Born in Barama village in Chittagong, in undivided Bengal (present Bangladesh), Somnath depicted class conflicts, displacement of people, famine-related deaths and violence, among other issues, in his art.
During the mid 1940s, he focused on recreating scenes that he saw around him. In 1946, he was a part of the communist party that was played an active role in Bengal. Understanding his position, the people in the party asked him to document the scenario of the city.
To share the original stories, Somnath maintained a diary in which he took notes and captured details of the chores that people were undertaking during the day. He used these insights to create sketches that were the primitive form of art.
Some of them captured the sight of workers working on a paddy field while others depicted intense moments of mass gatherings and protests that people undertook the British. Some also reflected also the plight of the people from the Tebhaga movement (peasant agitation initiated in Bengal by the All India Kisan Sabha of peasant front of the Communist Party of India).
Hore was one of the few artists who used diverse mediums to capture the volatile times in the Indian history. The year 1943 was the most difficult year for the people of India. Not only were the people fighting against the British for independence and bearing the impact of the World War-II, but they were also recuperating from the Bengal famine. Hore used the power of pen and pencil to showcase miseries of people through art.
His initial works showcased families’ daily struggles for survival, poverty and hunger crisis, as well as the condition of tea-garden workers in the north of Bengal. But in 1950, the artist transferred many of his drawings to woodcut prints. He also explored print-making and became one of the pioneers of the technique.

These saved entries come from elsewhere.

(* ===== verification/OidcStartSpec.v ===== *)
(** * What the start of an OpenID Connect flow does

    The effect of [start_authorization], and that the state it stores is the one
    the callback of the same browser finds and accepts. *)

From S2P Require Import Prelude PyStr Errors Time Url Tables Effects UnitOfWork Preserve.
From S2P Require Import Settings Authorization Interfaces AuthRepository.
From S2P Require Import AuthorizationRepository SampleItemRepository Runs Integrity Lookups.
From S2P Require Import AuthUsecase AuthUsecaseSpec OAuthOidcUsecase OidcSpec Demo.

Section Spec.
Context `{E : Env} {L : Type} `{R : LoginRateLimiter L} `{P : OidcProviderClient L}.
Context (oidc_settings : OidcSettings) (is_ipv6 : string -> bool).
Implicit Types (x : World L) (b : bool) (c d : DB).

Lemma configured_provider_inv pid w w' (provider : OidcProviderSettings) :
  (configured_provider oidc_settings pid : M L _) w = (Ok provider, w') ->
  get_provider oidc_settings pid = Ok provider /\ w' = w.
Proof.
  unfold configured_provider, try_except. rewrite lift_run.
  destruct (get_provider oidc_settings pid) as [p|e]; [by intros [= -> ->]|].
  by destruct e.
Qed.

Lemma state_of_lookup d k o :
  db_ok d -> oidc_states d !! k = Some o -> state_of d (o_state_hash o) = Some o.
Proof.
  intros Hd Hk. unfold state_of. rewrite (select_unique _ _ k o); [done|done|by apply String.eqb_eq|].
  intros k' o' Hk' He%String.eqb_eq. by eapply state_unique.
Qed.

(** The state a flow starts with: random values of the token source, stored as
    hashes, bound to the purpose, the account and the session that asked. *)
Record started (provider : OidcProviderSettings) (purpose : oidc_purpose)
    (current : option AuthenticatedSessionContext) (lang : option string)
    (path : string) (n : nat) (now : Z) (o : AuthOidcState) : Prop := {
  st_hashes : o_state_hash o = hash_token (env_token n)
    /\ o_browser_binding_hash o = hash_token (env_token (S n))
    /\ o_nonce_hash o = hash_token (env_token (S (S n)))
    /\ o_pkce_verifier o = env_token (S (S (S n)));
  st_provider : o_provider_id o = provider_id provider;
  st_purpose : o_purpose o = purpose;
  st_expected : o_expected_user_id o = (fun ctx => u_id (ctx_user ctx)) <$> current
    /\ o_expected_session_id o = (fun ctx => s_id (ctx_session ctx)) <$> current;
  st_path : o_redirect_path o = path;
  st_language : o_language_code o = if is_login purpose then lang else None;
  st_life : o_consumed_at o = None
    /\ o_expires_at o = stored (now + timedelta_seconds (AUTH_OIDC_STATE_TTL_SECONDS oidc_settings));
}.

(** What the provider is asked for: the state and nonce themselves, and the digest of
    the verifier. *)
Definition asked (provider : OidcProviderSettings) (purpose : oidc_purpose) (n : nat)
    (rq : OidcAuthorizationRequest) : Prop :=
  rq_provider_id rq = provider_id provider /\ rq_state rq = env_token n
  /\ rq_nonce rq = env_token (S (S n))
  /\ rq_code_challenge rq = s256_code_challenge (env_token (S (S (S n))))
  /\ (is_reauth purpose = true -> rq_prompt rq = Some "login"%string /\ rq_max_age rq = Some 0).

Lemma start_authorization_inv pid redirect purpose current ip lang d w r w1 :
  start_authorization oidc_settings is_ipv6 pid redirect purpose current ip lang (at_db false d d w)
  = (Ok r, w1) ->
  exists provider path o rq l1 x1,
    get_provider oidc_settings pid = Ok provider
    /\ normalize_redirect_path is_ipv6 redirect = Ok path
    /\ (is_reauth purpose = true -> is_some current = true)
    /\ (lim_is_oidc_authorization_allowed (or_else ip "unknown") (w_ext w)).1 = true
    /\ started provider purpose current lang path (w_token w) (env_now (w_clock w)) o
    /\ asked provider purpose (w_token w) rq
    /\ (oc_build_authorization_url rq l1).1 = Ok (sr_authorization_url r)
    /\ sr_browser_binding_cookie_value r = env_token (S (w_token w))
    /\ is_none (oidc_states d !! o_id o) && oidc_state_row_ok d o = true
    /\ w1 = at_db false d (with_oidc_states <[o_id o := o]> d) x1.
Proof.
  unfold start_authorization. cbv zeta.
  intros [(e & _ & ?)|(provider & w2 & [Hp ->]%configured_provider_inv & H)]%bind_inv; [done|].
  destruct (is_reauth purpose && is_none current) eqn:Er; [done|].
  unfold is_oidc_authorization_allowed in H. rewrite bind_run, call_ext_at in H.
  destruct (lim_is_oidc_authorization_allowed _ _) as [[|] l0] eqn:El; cbn [fst snd negb] in H; [|done].
  do 4 rewrite bind_run, generate_token_at in H. rewrite bind_run, utcnow_at in H. cbv zeta in H.
  unfold build_authorization_url in H. rewrite bind_run, call_ext_raising_at in H.
  match type of H with context [oc_build_authorization_url ?q ?l] =>
    destruct (oc_build_authorization_url q l) as [[url|e] l1] eqn:Eu; set (rq := q) in Eu end;
    cbn [fst snd] in H; [|done].
  apply bind_inv in H as [(e & _ & ?)|([] & w2 & (w3 & H & Hw)%transaction_ok_inv & H2)]; [done|].
  rewrite bind_run, uuid4_at in H.
  rewrite bind_run, lift_run in H. destruct (normalize_redirect_path _ _) as [path|e] eqn:En; [|done].
  rewrite bind_run, create_state_at in H.
  match type of H with context [store_oidc_state ?s] => set (o := s) in H end.
  destruct (is_none _ && _) eqn:Eo; [|done].
  unfold record_oidc_authorization in H. rewrite call_ext_at in H. injection H as _ <-.
  rewrite ret_run in H2. injection H2 as <- <-.
  match type of Eu with oc_build_authorization_url _ ?l = _ =>
    exists provider, path, (store_oidc_state o), rq, l end. eexists.
  split_and!; [done|done| |done|by split| |by rewrite Eu|done|done|by apply Hw].
  - intros Hr. rewrite Hr in Er. by destruct current.
  - unfold asked, rq. split_and!; [done..|]. intros Hr. simpl. by rewrite Hr.
Qed.

(** Starting an OpenID Connect flow stores exactly one new state, made of fresh
    random values kept as hashes, and sends the provider the state, the nonce and
    the challenge of the same flow; and the loop closes: until the state expires, a
    callback with that state and the cookie that was set is accepted, and carries
    the purpose, the account, the session and the path the flow was started with. *)
Theorem start_then_callback pid redirect purpose current ip lang (w w1 : World L) r :
  idle w -> db_ok (w_committed w) ->
  start_authorization oidc_settings is_ipv6 pid redirect purpose current ip lang w = (Ok r, w1) ->
  exists provider path o rq l1,
    let n := w_token w in
    get_provider oidc_settings pid = Ok provider
    /\ normalize_redirect_path is_ipv6 redirect = Ok path
    /\ (is_reauth purpose = true -> is_some current = true)
    /\ started provider purpose current lang path n (env_now (w_clock w)) o
    /\ asked provider purpose n rq
    /\ (oc_build_authorization_url rq l1).1 = Ok (sr_authorization_url r)
    /\ oidc_states (w_committed w) !! o_id o = None
    /\ w_committed w1 = with_oidc_states <[o_id o := o]> (w_committed w)
    /\ idle w1
    /\ forall w2 : World L, idle w2 -> w_committed w2 = w_committed w1 ->
         env_now (w_clock w2) < o_expires_at o ->
         exists w3, consume_callback_state provider (env_token n)
                      (Some (sr_browser_binding_cookie_value r)) w2
                    = (Ok (set_consumed (stored (env_now (w_clock w2))) o), w3).
Proof.
  intros Hidle Hd. rewrite (idle_at w Hidle). set (d := w_committed w) in *. clearbody d.
  change (w_committed (at_db false d d w)) with d.
  intros (provider & path & o & rq & l1 & x1 & Hp & Hn & Hr & _ & Hs & Ha & Hu & Hb & Ho & ->)%start_authorization_inv.
  apply andb_true_iff in Ho as [Hk%is_none_true Hrow].
  exists provider, path, o, rq, l1. cbv zeta. split_and!; try done.
  intros w2 Hi2 Hc Hlive. rewrite (idle_at w2 Hi2), Hc.
  set (d1 := w_committed _). assert (db_ok d1) as Hd1 by (by apply db_ok_states_insert).
  destruct (consume_callback_state_cases provider (env_token (w_token w))
    (Some (sr_browser_binding_cookie_value r)) d1 d1 w2 Hd1)
    as (x' & _ & Hcases).
  destruct Hs as [(Eh & Eb & _) Epid _ _ _ _ [Ec _]].
  assert (state_of d1 (hash_token (env_token (w_token w))) = Some o) as Hst.
  { rewrite <- Eh. apply (state_of_lookup _ (o_id o)); [done|]. simpl. by rewrite lookup_insert_eq. }
  assert (consumable o (sr_browser_binding_cookie_value r) (env_now (w_clock w2))) as Hcons.
  { split_and!; [done..|]. by rewrite Eb, Hb. }
  destruct Hcases as [(ck & o' & _ & Ho' & _ & _ & Heq)|[(ck & o' & _ & Ho' & _ & Hne & _)|[Hno _]]].
  - rewrite Hst in Ho'. injection Ho' as <-. eexists. exact Heq.
  - rewrite Hst in Ho'. injection Ho' as <-. done.
  - exfalso. apply Hno. eauto.
Qed.
End Spec.

(** ** Instance *)

Lemma start_then_callback_witness : exists r w1,
  start_authorization demo_oidc_settings (fun _ => false) "acme" (Some "/app/notes"%string) PurposeLogin
    None None (Some "ja"%string) (world_of demo_db) = (Ok r, w1) /\ idle w1.
Proof.
  eexists _, _.
  assert ((start_authorization demo_oidc_settings (fun _ => false) "acme" (Some "/app/notes"%string)
    PurposeLogin None None (Some "ja"%string) (world_of demo_db)).1 = Ok _) as H
    by (vm_compute; reflexivity).
  apply run_eq in H. split; [exact H|].
  destruct (start_then_callback _ _ _ _ _ _ _ _ _ _ _ (world_of_idle _) demo_db_ok H)
    as (provider & path & o & rq & l1 & _ & _ & _ & _ & _ & _ & _ & _ & Hi & _). exact Hi.
Defined.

Eventually by the mid-1950s, he distanced himself from his active political involvement and the art of socialist realism. He instead moved to New Delhi, and subsequently to Santiniketan. As an empathetic pedagogue and convinced modernist, he inspired students and artists. In 1958, he became the head of department of printmaking at the Delhi Polytechnic, and subsequently the head of department of Graphics at Kala Bhavana in Santiniketan, West
His etchings and engravings from the 1960s such as the Refugee Family, with weary sorrowful expression, reminds his personal experiences and the collective pathos of partition of the country. The recurring question of care and compassion or perhaps the lack of the same in society propelled him to revisit the theme of ‘Mother and child’ time and again through various mediums, sometimes through the gleam of bronze and at others through the strong rapid lines drawn or etched.
Somnath is widely applauded for his unique method of printmaking that was crystallised in the well-known ‘Wound’ series. He started this technique as a response to the Vietnam War and the socio-political unrest in Bengal by the late-1960s and 1970s.
At the ongoing show, KNMA is showcasing more than 100 works of the artists in diverse mediums such as oil on canvases, drawings in watercolour and crayons, different methods and techniques of printmaking and bronze cast sculptures. It also features metal plates that the artist used for taking prints, diaries, lithographs, woodcuts and etchings.